2 weeks ago I attended a day long didactic at the Pacific Lutheran Theological Seminary in Berkeley. The conference was put on by the Evangelical Luther Church of America. The goal of the day was to equip faith communities with resources that might help them minister to returning veterans from the OIF/OEF conflicts abroad. Though I had several beefs with the conference one comment has remained with me. A liaison officer of the U.S. Marine Corps proclaimed loudly, "I refuse to put the D on the end of PTS; it's my way of resisting the stigmatization of what our soldiers come home with."

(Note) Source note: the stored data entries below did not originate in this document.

(* ===== verification/Health.v ===== *)
(** * Retry backoff of services.

    Model of [src/layer1/manifold/src/service/health.rs]: the retry bounds
    admitted at construction, the doubling and jittered deadline of each retry,
    and the generations that tell late events from current ones. *)

From S2P Require Import Prelude Depot Time.

Module Health.
(** [Error], src/layer1/manifold/src/service/health.rs:44-50. *)
Inductive Error := Base | Order (base maximum : Z).
(** [Plan], src/layer1/manifold/src/service/health.rs:38-41. *)
Record Plan := plan { base : Z; maximum : Z }.
(** [Backoff], src/layer1/manifold/src/service/health.rs:31-34. *)
Record Backoff := backoff { b_plan : Plan; rng : Z }.

(** [Plan::new], src/layer1/manifold/src/service/health.rs:53-62. *)
Definition plan_new `{Positive} (base maximum : Z) : run Error Plan :=
  let! base := ok_or (positive base) Base in
  if maximum <? base then Err (Order base maximum) else Ok (plan base maximum).

(** [Plan::bind], src/layer1/manifold/src/service/health.rs:64-67. [hash] is the
    keyed hash of the two bounds in nanoseconds. *)
Definition bind_plan (self : Plan) (hash : Z -> Z -> Z) : Backoff :=
  backoff self (hash (base self) (maximum self)).

(** [Generation], src/layer1/manifold/src/service/health.rs:72-72. A [u64]. *)
Definition Generation := Z.
(** [Next], src/layer1/manifold/src/service/health.rs:74-77. *)
Inductive Next := Advanced (g : Generation) | Exhausted.
(** [Generation::INITIAL], src/layer1/manifold/src/service/health.rs:80-80. *)
Definition INITIAL : Generation := 0.
(** [Generation::LAST], src/layer1/manifold/src/service/health.rs:81-81. *)
Definition LAST : Generation := 2 ^ 64 - 1.
(** [Generation::next], src/layer1/manifold/src/service/health.rs:83-89. *)
Definition generation_next (self : Generation) : Next :=
  if self =? LAST then Exhausted else Advanced (self + 1).

(** [Failures], src/layer1/manifold/src/service/health.rs:93-93. A [u8]. *)
Definition Failures := Z.
(** [Retry], src/layer1/manifold/src/service/health.rs:95-98. *)
Inductive Retry := Scale (factor : Z) | Maximum.
(** [Failures::new], src/layer1/manifold/src/service/health.rs:101-103. *)
Definition failures_new : Failures := 0.
(** [Failures::advance], src/layer1/manifold/src/service/health.rs:105-112. *)
Definition advance (self : Failures) : Retry * Failures :=
  if 32 <=? self then (Maximum, self) else (Scale (Z.shiftl 1 self), self + 1).

Definition mul64 (a b : Z) : Z := wrap 64 (a * b).
(** [Backoff::next_rand], src/layer1/manifold/src/service/health.rs:116-122. *)
Definition next_rand (self : Backoff) : Z * Backoff :=
  let rng := wrap 64 (rng self + 0x9E3779B97F4A7C15) in
  let x := rng in
  let x := mul64 (Z.lxor x (Z.shiftr x 30)) 0xBF58476D1CE4E5B9 in
  let x := mul64 (Z.lxor x (Z.shiftr x 27)) 0x94D049BB133111EB in
  (Z.lxor x (Z.shiftr x 31), backoff (b_plan self) rng).

Section deadline.
Context `{Average}.
(** [Backoff::deadline], src/layer1/manifold/src/service/health.rs:125-148. *)
Definition deadline (self : Backoff) (now : Z) (retry : Retry) : Z * Backoff :=
  let scaled := match retry with
                | Scale factor =>
                    Z.min (duration_saturating_mul (base (b_plan self)) factor) (maximum (b_plan self))
                | Maximum => maximum (b_plan self)
                end in
  let half := scaled / 2 in
  let '(random, self) := next_rand self in
  let span := half in
  let nanos := if span =? 0 then 1
               else if 2 ^ 64 - 1 <? span then random
               else random mod span in
  let jitter := nanos in
  let delay := duration_saturating_add half jitter in
  (Clock.clamp_add now delay, self).

(** [Backoff::retry_at], src/layer1/manifold/src/service/health.rs:150-157. *)
Definition retry_at (self : Backoff) (failures : Failures) (now : Z) : Z * Failures * Backoff :=
  let '(retry, failures) := advance failures in
  let '(d, self) := deadline self now retry in (d, failures, self).
End deadline.
End Health.

(** ** Bounds of a retry *)

Section facts.
Context `{AverageLaws} `{PositiveLaws}.
Import Health.

Lemma mul64_range a b : 0 <= mul64 a b < 2 ^ 64.
Proof. by apply wrap_range. Qed.

Lemma mixed_range x k : 0 <= x < 2 ^ 64 -> 0 <= k -> 0 <= Z.lxor x (Z.shiftr x k) < 2 ^ 64.
Proof.
  intros Hx Hk. assert (Hs : 0 <= Z.shiftr x k < 2 ^ 64).
  { rewrite Z.shiftr_div_pow2 by done. assert (0 < 2 ^ k) by (by apply Z.pow_pos_nonneg).
    split; [apply Z.div_pos; lia|]. apply Z.div_lt_upper_bound; nia. }
  assert (Hnn : 0 <= Z.lxor x (Z.shiftr x k)) by (apply Z.lxor_nonneg; lia).
  split; [done|]. destruct (Z.eq_dec (Z.lxor x (Z.shiftr x k)) 0) as [->|Hne]; [lia|].
  apply Z.log2_lt_pow2; [lia|]. eapply Z.le_lt_trans; [apply Z.log2_lxor; lia|].
  assert (Hlog : forall y, 0 <= y < 2 ^ 64 -> Z.log2 y < 64).
  { intros y Hy. destruct (Z.eq_dec y 0) as [->|]; [done|]. apply Z.log2_lt_pow2; lia. }
  apply Z.max_lub_lt; by apply Hlog.
Qed.

Lemma next_rand_range b : let '(r, b') := next_rand b in 0 <= r < 2 ^ 64 /\ b_plan b' = b_plan b.
Proof. split; [|done]. apply mixed_range; [apply mul64_range|lia]. Qed.

Lemma plan_new_Ok x y p : 0 <= x -> plan_new x y = Ok p -> p = plan x y /\ 0 < x <= y.
Proof.
  intros Hx. unfold plan_new. destruct (positive x) as [z|] eqn:Hp; simpl; [|done].
  apply positive_exact in Hp as [Hne ->]; [|done].
  destruct (Z.ltb_spec y x); [done|]. intros [= <-]. split; [done|lia].
Qed.

(** C40. A retry waits long enough and not too long. For every admitted plan and
    every state of the generator, the retry after [k] failures as they are
    counted is due after at least half of the scaled delay and at most all of
    it, never at once, clamped to the platform's last instant. The scaled delay
    is the base doubled [k] times and at most the maximum, for [k] below 32, and
    the maximum at 32, where the count stops: the shift never overflows. *)
Theorem retry_waits_within_bounds base_ maximum_ p r k now :
  0 <= base_ -> maximum_ <= DURATION_MAX -> plan_new base_ maximum_ = Ok p -> 0 <= k <= 32 -> is_instant now ->
  let scaled := if k <? 32 then Z.min (base_ * 2 ^ k) maximum_ else maximum_ in
  exists d delay b', retry_at (backoff p r) k now = (d, Z.min (k + 1) 32, b')
    /\ b_plan b' = p
    /\ d = Z.min (now + delay) INSTANT_MAX /\ 0 < delay /\ scaled / 2 <= delay <= scaled.
Proof.
  intros Hb Hm Hp Hk Hn scaled. apply plan_new_Ok in Hp as [-> Hbm]; [|done].
  assert (Hpow : 0 < 2 ^ k) by (apply Z.pow_pos_nonneg; lia).
  assert (Hsc : 1 <= scaled <= maximum_).
  { unfold scaled. destruct (k <? 32); [|lia]. nia. }
  unfold retry_at. assert (Hadv : exists retry, advance k = (retry, Z.min (k + 1) 32)
    /\ match retry with
       | Scale factor => Z.min (duration_saturating_mul base_ factor) maximum_
       | Maximum => maximum_
       end = scaled).
  { unfold advance, scaled. destruct (Z.leb_spec 32 k), (Z.ltb_spec k 32); try lia.
    - exists Maximum. split; [f_equal; lia|done].
    - exists (Scale (Z.shiftl 1 k)). split; [f_equal; lia|].
      rewrite Z.shiftl_1_l. unfold duration_saturating_mul. lia. }
  destruct Hadv as (retry & -> & Hretry). unfold deadline. simpl base. simpl maximum. rewrite Hretry.
  pose proof (next_rand_range (backoff (plan base_ maximum_) r)) as Hr.
  destruct (next_rand _) as [random b']. destruct Hr as [Hr Hplan].
  set (half := scaled / 2). set (nanos := if half =? 0 then 1 else _).
  assert (Hhalf : 0 <= half /\ 2 * half <= scaled <= 2 * half + 1).
  { unfold half. pose proof (Z.div_mod scaled 2). pose proof (Z.mod_pos_bound scaled 2). lia. }
  assert (Hnanos : 0 <= nanos /\ 0 < half + nanos <= scaled).
  { unfold nanos. destruct (Z.eqb_spec half 0); [lia|]. destruct (Z.ltb_spec (2 ^ 64 - 1) half); [lia|].
    pose proof (Z.mod_pos_bound random half). lia. }
  assert (Hsat : duration_saturating_add half nanos = half + nanos) by (unfold duration_saturating_add; lia).
  rewrite Hsat, clamp_add_min; [|exact Hn|split; lia].
  exists (Z.min (now + (half + nanos)) INSTANT_MAX), (half + nanos), b'.
  split; [done|]. split; [done|]. split; [done|]. lia.
Qed.
End facts.

Section witness.
Import Depot.Concrete Health.

Lemma retry_waits_within_bounds_witness :
  plan_new 1000 60000 = Ok (plan 1000 60000) /\ is_instant 5
  /\ exists d delay b', retry_at (backoff (plan 1000 60000) 42) 3 5 = (d, Z.min (3 + 1) 32, b')
    /\ b_plan b' = plan 1000 60000
    /\ d = Z.min (5 + delay) INSTANT_MAX /\ 0 < delay
    /\ Z.min (1000 * 2 ^ 3) 60000 / 2 <= delay <= Z.min (1000 * 2 ^ 3) 60000.
Proof.
  assert (H5 : is_instant 5) by (vm_compute; split; discriminate).
  assert (Hm : 60000 <= DURATION_MAX) by (vm_compute; discriminate).
  split; [reflexivity|]. split; [exact H5|].
  exact (retry_waits_within_bounds 1000 60000 (plan 1000 60000) 42 3 5 ltac:(lia) Hm eq_refl ltac:(lia) H5).
Defined.
End witness.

Today I was riding over to the Menlo Park division of the VA where the National Center for PTSD is located. My colleagues and I were listening to NPR in the car and the radio program was exploring the Pentagon's recent statement that it would not reward the Purple Heart to soldiers with PTS. Several folks (mostly male, though one female journalist voice came through) called in to express opinions. Every person that called in or spoke from the studio talked about the normalcy of PTS in returning combat soldiers and vets. This is a good thing. But when it came to whether or not a soldier experiencing PTS should/could receive the Purple Heart, the line that seemed unquestionable for people had to do with the "physicality" of injury. Let me explain...

There was a recently returned OIF soldier who endured a physical injury while fighting in Falluja and he kept saying, PTS is not a physical injury; it's a mental illness. The Pentagon came from a similar conceptual framework when they likened PTS to a disease, not an enemy-inflicted war wound. Quite brilliantly, one caller said "Yeah but our military specializes in psychological warfare all the time, so how does psychological violence fall outside the jurisdiction of war-inflicted injury?" Indeed.

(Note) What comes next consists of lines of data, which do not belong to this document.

Lemma order_live self k : inv self -> k ∈ order self -> exists r, get self k = Some r /\ is_desired r = true
  /\ idle (r_health r) = Spent /\ heap self k = None.
Proof.
  intros Hi Hk. destruct (rs_order_live (records self) k (i_ok _ Hi) Hk) as [r Hg]. exists r.
  pose proof (i_member _ Hi _ _ Hg) as Hm. destruct (m_ready _ _ _ Hm) as [? Hid]; [by apply ready_true; [apply Hi|]|].
  split; [done|]. split; [done|]. split; [done|]. eapply heap_free; [apply Hi|eauto|congruence].
Qed.
Lemma order_short self : inv self -> (length (order self) <= Z.to_nat (desired self))%nat.
Proof.
  intros Hi. destruct (i_desired _ Hi) as (l & Hl & Hin & ->). rewrite Nat2Z.id.
  apply submseteq_length, NoDup_submseteq; [apply rs_order_NoDup, Hi|].
  intros k Hk. apply Hin. destruct (order_live self k Hi Hk) as (r & ? & ? & _). by exists r.
Qed.

(** The record of a member whose turn is taken. *)
Definition taken_record r : Rec :=
  let r := match ready (r_health r) with
           | Healthy => r
           | Probe => on_health (fun h => with_idle h Probing) r
           end in
  if AUTH then r else on_health (fun h => with_owners h (owners h + 1)) r.

Lemma taken_ok r b : member_ok r true None -> (AUTH = false -> owners (r_health r) < 2 ^ 32 - 1) ->
  (b = true -> ready (r_health r) = Healthy) -> member_ok (taken_record r) b None.
Proof.
  intros [(Hw1 & Hw2 & Hw3) Hr Hh _ _ Ho] Hmax Hb. destruct (Hr eq_refl) as [Hd Hid]. unfold taken_record.
  destruct (ready (r_health r)) eqn:E, AUTH eqn:Ha; split; simpl; rewrite ?Hid; try done;
    try (by repeat split; simpl; try lia); try (intros; congruence); try (by intros ->%Hb);
    try (split; [by intros []|done]); try (specialize (Hmax eq_refl); repeat split; simpl; lia).
  all: intros E'; first [change (is_desired r = false) in E'; congruence | by apply Hb in E'].
Qed.

(** The turn itself, before the claim is counted. *)
Lemma turn_spec self k l r : inv self -> order self = k :: l -> get self k = Some r ->
  let b := bool_decide (ready (r_health r) = Healthy) in
  exists r1 self1, match ready (r_health r) with
    | Healthy => (r, with_records self (rs_advance (records self)))
    | Probe => let self := with_records self (rs_remove (records self) k) in
               let r := on_health (fun h => with_idle h Probing) r in (r, put self k r)
    end = (r1, self1)
  /\ step self self1 k (Some r1) b None /\ order self1 = l ++ (if b then [k] else [])
  /\ owners (r_health r1) = owners (r_health r) /\ addr r1 = addr r
  /\ taken_record r = if AUTH then r1 else on_health (fun h => with_owners h (owners h + 1)) r1.
Proof.
  intros Hi Hl Hg b. assert (Hk : k ∈ order self) by (rewrite Hl; set_solver).
  destruct (order_live self k Hi Hk) as (r0 & Hg0 & Hd & Hid & Hh). simplify_eq.
  assert (Hr : rs_ready (records self) k = true) by (by apply ready_true; [apply Hi|]).
  assert (Hnd : k ∉ l).
  { pose proof (rs_order_NoDup _ (i_ok _ Hi)) as Hn. change (NoDup (order self)) in Hn. rewrite Hl in Hn.
    apply NoDup_cons in Hn. by destruct Hn. }
  unfold b, taken_record. destruct (ready (r_health r)) eqn:Erdy; simpl.
  - exists r. eexists. split; [done|]. split; [|split; [|done]].
    + rewrite <- Hh. apply step_advance; [apply Hi|done|]. rewrite rs_turn_head by apply Hi.
      change (head (order self) = Some k). by rewrite Hl.
    + by apply (advance_spec self k l Hi Hl).
  - pose proof (step_remove self k r (i_ok _ Hi) Hg Hr) as Hs1. rewrite Hh in Hs1.
    destruct (step_here _ _ _ _ _ _ Hs1) as (Hg1 & Hr1 & Hh1).
    pose proof (step_put _ k r (on_health (fun h => with_idle h Probing) r) (s_ok Hs1) Hg1) as Hs2.
    rewrite Hr1, Hh1 in Hs2. eexists _, _. split; [done|].
    split; [eapply step_trans; [exact Hs1|exact Hs2]|]. split; [|done].
    destruct (rs_removes (records self) k (i_ok _ Hi)) as (Hok & _ & Hmv); [done|].
    destruct (rs_puts (rs_remove (records self) k) k (on_health (fun h => with_idle h Probing) r) Hok) as (_ & _ & Hmv').
    { exists r. exact Hg1. }
    transitivity (rs_order (rs_remove (records self) k)); [apply Hmv'|].
    transitivity (without k (order self)); [apply Hmv|]. rewrite Hl, app_nil_r. by apply without_head.
Qed.

Lemma take_turn_spec self k l r : inv self -> order self = k :: l -> get self k = Some r ->
  (AUTH = false -> owners (r_health r) < 2 ^ 32 - 1) ->
  let b := bool_decide (ready (r_health r) = Healthy) in
  exists self', take_turn AUTH self k = Ok (SelReady (health_target (r_health r) k) (addr r), self')
    /\ settles self self' k (-1) /\ step self self' k (Some (taken_record r)) b None
    /\ order self' = l ++ (if b then [k] else []).
Proof.
  intros Hi Hl Hg Hmax b. assert (Hk : k ∈ order self) by (rewrite Hl; set_solver).
  destruct (order_live self k Hi Hk) as (r0 & Hg0 & Hd & Hid & Hh). simplify_eq.
  pose proof (i_member _ Hi _ _ Hg) as Hm. rewrite Hh, (proj2 (ready_true self k (i_ok _ Hi)) Hk) in Hm.
  destruct (turn_spec self k l r Hi Hl Hg) as (r1 & self1 & E & Hs1 & Ho1 & Hown1 & Haddr & Htk). fold b in Hs1, Ho1.
  destruct (step_here _ _ _ _ _ _ Hs1) as (Hg1 & Hr1 & Hh1).
  assert (Hfin : forall self', step self self' k (Some (taken_record r)) b None -> settles self self' k (-1)).
  { intros self' Hs. eapply settles_step; [apply Hi|exact Hs| |].
    - eapply inv_step; [exact Hi|exact Hg|exact Hs|by unfold taken_record; destruct AUTH, (ready (r_health r))..|].
      apply taken_ok; [done|done|]. intros Hb. by apply bool_decide_eq_true in Hb.
    - intros Ha. unfold owed. rewrite Hg, Htk, Ha. simpl. lia. }
  unfold take_turn. rewrite (resident_get _ _ _ Hg). cbn [bind]. cbv zeta in E |- *. rewrite E, Haddr, Hown1.
  destruct AUTH eqn:Ha.
  - exists self1. rewrite Htk in *. split; [done|]. split; [by apply Hfin|by split].
  - specialize (Hmax eq_refl). destruct (Z.eqb_spec (owners (r_health r)) (2 ^ 32 - 1)); [lia|].
    pose proof (step_put self1 k r1 (on_health (fun h => with_owners h (owners h + 1)) r1) (s_ok Hs1) Hg1) as Hs2.
    rewrite Hr1, Hh1, <- Htk in Hs2. pose proof (step_trans _ _ _ _ _ _ _ _ _ _ Hs1 Hs2) as Hs.
    eexists. split; [done|]. rewrite <- Htk. split; [by apply Hfin|]. split; [done|].
    destruct (rs_puts (records self1) k (taken_record r) (s_ok Hs1)) as (_ & _ & Hmv); [by exists r1|].
    rewrite <- Ho1. apply Hmv.
Qed.

(** The state [choose] selects from: at most one due retry was promoted. *)
Definition selects self1 self' (e : I -> bool) (sel : Selection K A) : Prop :=
  match from_first self1 e with
  | Some [] => False
  | Some (k :: l) => exists r, get self1 k = Some r
      /\ sel = SelReady (target k (generation (r_health r))) (addr r)
      /\ get self' k = Some (taken_record r)
      /\ order self' = l ++ (if bool_decide (ready (r_health r) = Healthy) then [k] else [])
  | None => order self' ≡ₚ order self1 /\ (forall x, get self' x = get self1 x)
      /\ match sel with
         | SelBackoff at_ => (exists k, heap self1 k = Some at_) /\ forall k p, heap self1 k = Some p -> at_ <= p
         | SelIdle => forall k, heap self1 k = None
         | _ => False
         end
  end.

Definition chosen (sel : Selection K A) : K -> Z :=
  fun x => match sel with SelReady t _ => if decide (x = member t) then -1 else 0 | _ => 0 end.

Lemma choose_spec self now e : inv self -> (AUTH = false -> forall k, owed self k < 2 ^ 32 - 1) ->
  exists sel self', choose AUTH self now e = Ok (sel, self') /\ claims self self' (chosen sel)
    /\ exists o self1, try_promote self now = Ok (o, self1)
      /\ match o with
         | Ok _ => selects self1 self' e sel
         | _ => sel = SelExhausted /\ self' = self1
         end.
Proof.
  intros Hi Hmax. unfold choose.
  destruct (try_promote_spec self now Hi) as (o & self1 & E1 & Hc1 & _). rewrite E1. cbn [bind].
  assert (Hi1 := c_inv _ _ _ Hc1).
  destruct o as [[]|[]|w].
  2: { exists SelExhausted, self1. split; [done|]. split; [done|]. by exists (Err exhausted), self1. }
  2: { exfalso. destruct (try_promote_spec self now Hi) as (? & ? & E & _ & [(-> & _)|(? & ? & ? & _ & _ & _ & _ & _ & Ho)]);
       rewrite E1 in E; [done|]. by injection E as <- <-. }
  destruct (pass_over_spec (Z.to_nat (desired self1)) self1 e Hi1 (order_short self1 Hi1))
    as (rest & self2 & -> & Hc2 & Ht & Hrest).
  cbn [bind]. assert (Hi2 := c_inv _ _ _ Hc2). destruct Ht as (Htg & Hth & Hto).
  assert (Hc12 : claims self self2 (fun _ => 0)) by (eapply claims_ext; [eapply claims_trans; eauto|done]).
  rewrite rs_turn_head by apply Hi2. change (rs_order (records self2)) with (order self2).
  unfold selects. destruct (from_first self1 e) as [l|] eqn:Hff.
  - destruct Hrest as [Hne Ho2]. rewrite Ho2. destruct rest as [|rest]; [done|].
    destruct l as [|k l].
    { exfalso. unfold from_first in Hff.
      destruct (list_find _ (order self1)) as [[i k]|] eqn:Hlf; simpl in Hff; [|done]. injection Hff as Hnil.
      apply list_find_Some in Hlf as (Hlk & _). apply lookup_lt_Some in Hlk.
      apply (f_equal length) in Hnil. rewrite length_app, length_drop, length_take in Hnil. simpl in Hnil. lia. }
    simpl head. destruct (order_live self2 k Hi2) as (r & Hg2 & _); [rewrite Ho2; set_solver|].
    destruct (take_turn_spec self2 k l r Hi2 Ho2 Hg2) as (self' & E3 & Hst & Hs & Hord).
    { intros Ha. specialize (Hmax Ha k). pose proof (c_owed _ _ _ Hc12 k Ha) as Hk. unfold owed in Hk at 1.
      rewrite Hg2 in Hk. lia. }
    destruct (step_here _ _ _ _ _ _ Hs) as (Hg' & _ & _).
    eexists _, self'. split; [exact E3|]. split.
    + eapply claims_ext; [eapply claims_trans; [exact Hc12|by apply settles_claims]|].
      intros x. simpl. by destruct (decide _).
    + exists (Ok tt), self1. rewrite Hff. split; [done|]. exists r. rewrite <- Htg. by repeat split.
  - assert (Hsel : match rest, head (order self2) with
                   | Datatypes.S _, Some k => take_turn AUTH self2 k
                   | _, _ => Ok (match retry_at self2 with Some at_ => SelBackoff at_ | None => SelIdle end, self2)
                   end = Ok (match retry_at self2 with Some at_ => SelBackoff at_ | None => SelIdle end, self2)).
    { destruct Hrest as [->| ->]; [done|]. by destruct rest. }
    rewrite Hsel. eexists _, _. split; [done|]. split.
    + eapply claims_ext; [exact Hc12|]. intros x. by destruct (retry_at self2).
    + exists (Ok tt), self1. rewrite Hff. split; [done|]. split; [done|]. split; [done|]. unfold retry_at.
      destruct (km_first (retries self2)) as [[k p]|] eqn:Hf; simpl.
      * apply km_first_Some in Hf as [Hk Hmin]. split.
        -- exists k. by rewrite <- Hth.
        -- intros k' p'. rewrite <- Hth. apply Hmin.
      * intros k. rewrite <- Hth. by apply km_first_None.
Qed.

Further, I'd like to challenge the assumption that PTS falls outside the category of a "physical wound." Anyone who has suffered from PTS knows the condition involves devastating bodily affects. Secondly, trauma impacts several areas of the brain, particularly the amygdala, prefrontal cortex and hippocampus. The brain is a body part, neurotransmitters are somatic phenomena. It appears to me that drawing an arbitrary line between psychological and physical injury hinders our ability to think critically about the way war impacts physiological subjects. It reminds me a lot of the argument running through certain sects of Christianity about whether the flesh or spirit matter more in/to salvation. Well, I ask: where's the line between the two? Watch out for binaries; there's usually an agenda.

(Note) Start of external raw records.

(** [Dials::reject], src/layer1/manifold/src/service/pool/dials/mod.rs:396-409.
    [cancel] acts on the members [m]. *)
Definition reject {M} (self : Dials) (key : Id) (cause : Exhaustion) (m : M)
    (cancel : M -> Target -> run Empty_set M) : run Empty_set (M * Dials) :=
  match ready self with
  | Rejected _ => Ok (m, refresh self false)
  | q =>
      let self := with_ready self (Rejected (Some (key, cause))) in
      let! m := match q with Deferred h => cancel m (h_target h) | _ => Ok m end in
      Ok (m, refresh self false)
  end.
(** [Dials::terminal], src/layer1/manifold/src/service/pool/dials/mod.rs:412-427. *)
Definition terminal (self : Dials) : Opening E * Dials :=
  match ready self with
  | Rejected cause =>
      if needs_poll self then
        let self := with_ready (with_needs_poll self false) (Rejected None) in
        match cause with
        | Some (attempt, error) => (OFailed attempt (from_exhaustion error), self)
        | None => (OIdle, self)
        end
      else (OIdle, self)
  | _ => (OIdle, self)
  end.

(** The members once [t] is cancelled, for a caller that has no use of the
    update. *)
Definition cancelled (m : Members) (t : Target) : run Empty_set Members :=
  let! (_, m) := cancel AUTHORITATIVE m t in Ok m.

(** [Dials::poll], src/layer1/manifold/src/service/pool/dials/mod.rs:194-298, the
    dial itself, for the member [t]. [present] is the one of the caller. *)
Definition submit_dial (self : Dials) (m : Members) (present : bool) (c : Chain) (t : Target) (p : P)
    (submit : Id -> P -> Attempt P E) : run Empty_set (Opening E * Members * Dials) :=
  let! d := at_slot (records self) (front c) in
  let key := key_of d in
  match submit key p with
  | Opening.Submitted =>
      if active self =? 2 ^ 32 - 1 then Stuck Panic
      else
        let self := with_active (with_records self (set_state (records self) (front c) (Submitted t))) (active self + 1) in
        let nxt := (fun f => chain f (back c)) <$> next d in
        let self := with_records self (set_next (records self) (front c) None) in
        let self := with_needs_poll self (present && bool_decide (is_Some nxt)) in
        Ok (OSubmitted, m, with_ready self (Open nxt))
  | Opening.Deferred cause p =>
      let self := with_ready self (Deferred (held c t p)) in
      Ok (ODeferred key cause, m, with_needs_poll self (present || negb AUTHORITATIVE))
  | Failed error =>
      let self := with_records self (set_next (records self) (front c) None) in
      let! m := cancelled m t in
      let self := with_records self (set_state (records self) (front c) Closed) in
      match into_wire error with
      | Ok cause =>
          Ok (OFailed key (Wire cause), m, with_needs_poll (with_ready self (Rejected None)) false)
      | Err cause =>
          let! (m, self) := reject self key cause m cancelled in
          let '(o, self) := terminal self in Ok (o, m, self)
      | Stuck w => Stuck w
      end
  end.

(** [Dials::poll], src/layer1/manifold/src/service/pool/dials/mod.rs:194-298. *)
Definition poll (self : Dials) (m : Members) (now : Z) (eligible : I -> bool)
    (submit : Id -> P -> Attempt P E) : run Empty_set (Opening E * Members * Dials) :=
  let present := negb (is_empty m) in
  let q := ready self in
  let self := with_ready self (Open None) in
  match q with
  | Open None => Ok (OIdle, m, with_needs_poll self false)
  | Rejected cause => let '(o, self) := terminal (with_ready self (Rejected cause)) in Ok (o, m, self)
  | Open (Some c) =>
      let! (sel, m) := choose AUTHORITATIVE m now eligible in
      match sel with
      | SelReady t addr => submit_dial self m present c t (plan_new addr) submit
      | SelIdle => Ok (OIdle, m, with_needs_poll (with_ready self (Open (Some c))) false)
      | SelBackoff at_ => Ok (OBackoff at_, m, with_needs_poll (with_ready self (Open (Some c))) false)
      | SelExhausted =>
          let! d := at_slot (records self) (front c) in
          let! (m, self) := reject self (key_of d) Identity m cancelled in
          let '(o, self) := terminal self in Ok (o, m, self)
      end
  | Deferred h => submit_dial self m present (h_chain h) (h_target h) (plan h) submit
  end.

The way medical conditions get classified determines, not completely but to a large degree, how those conditions will be responded to culturally and how those conditions will be "helped" in the health care system. We can de-stigmatize PTS all day in magazine articles and talk shows (and unfortunately this is going to happen considering how popular the condition is among returning soldiers), but if the very persons who sent these womyn and men into war classify this condition as a disease or mental illness, the pejorative label still leaves the onus on the troops to advocate for themselves. Do you know what it would mean if the government actually classified PTS as something THEY helped create, instead of something that happens to "certain individuals"?? They'd have to accept responsibility and respond. That means money and an overhaul of social/mental health services. Hard to do when you've just run the economy into the ground, huh? G-d help us...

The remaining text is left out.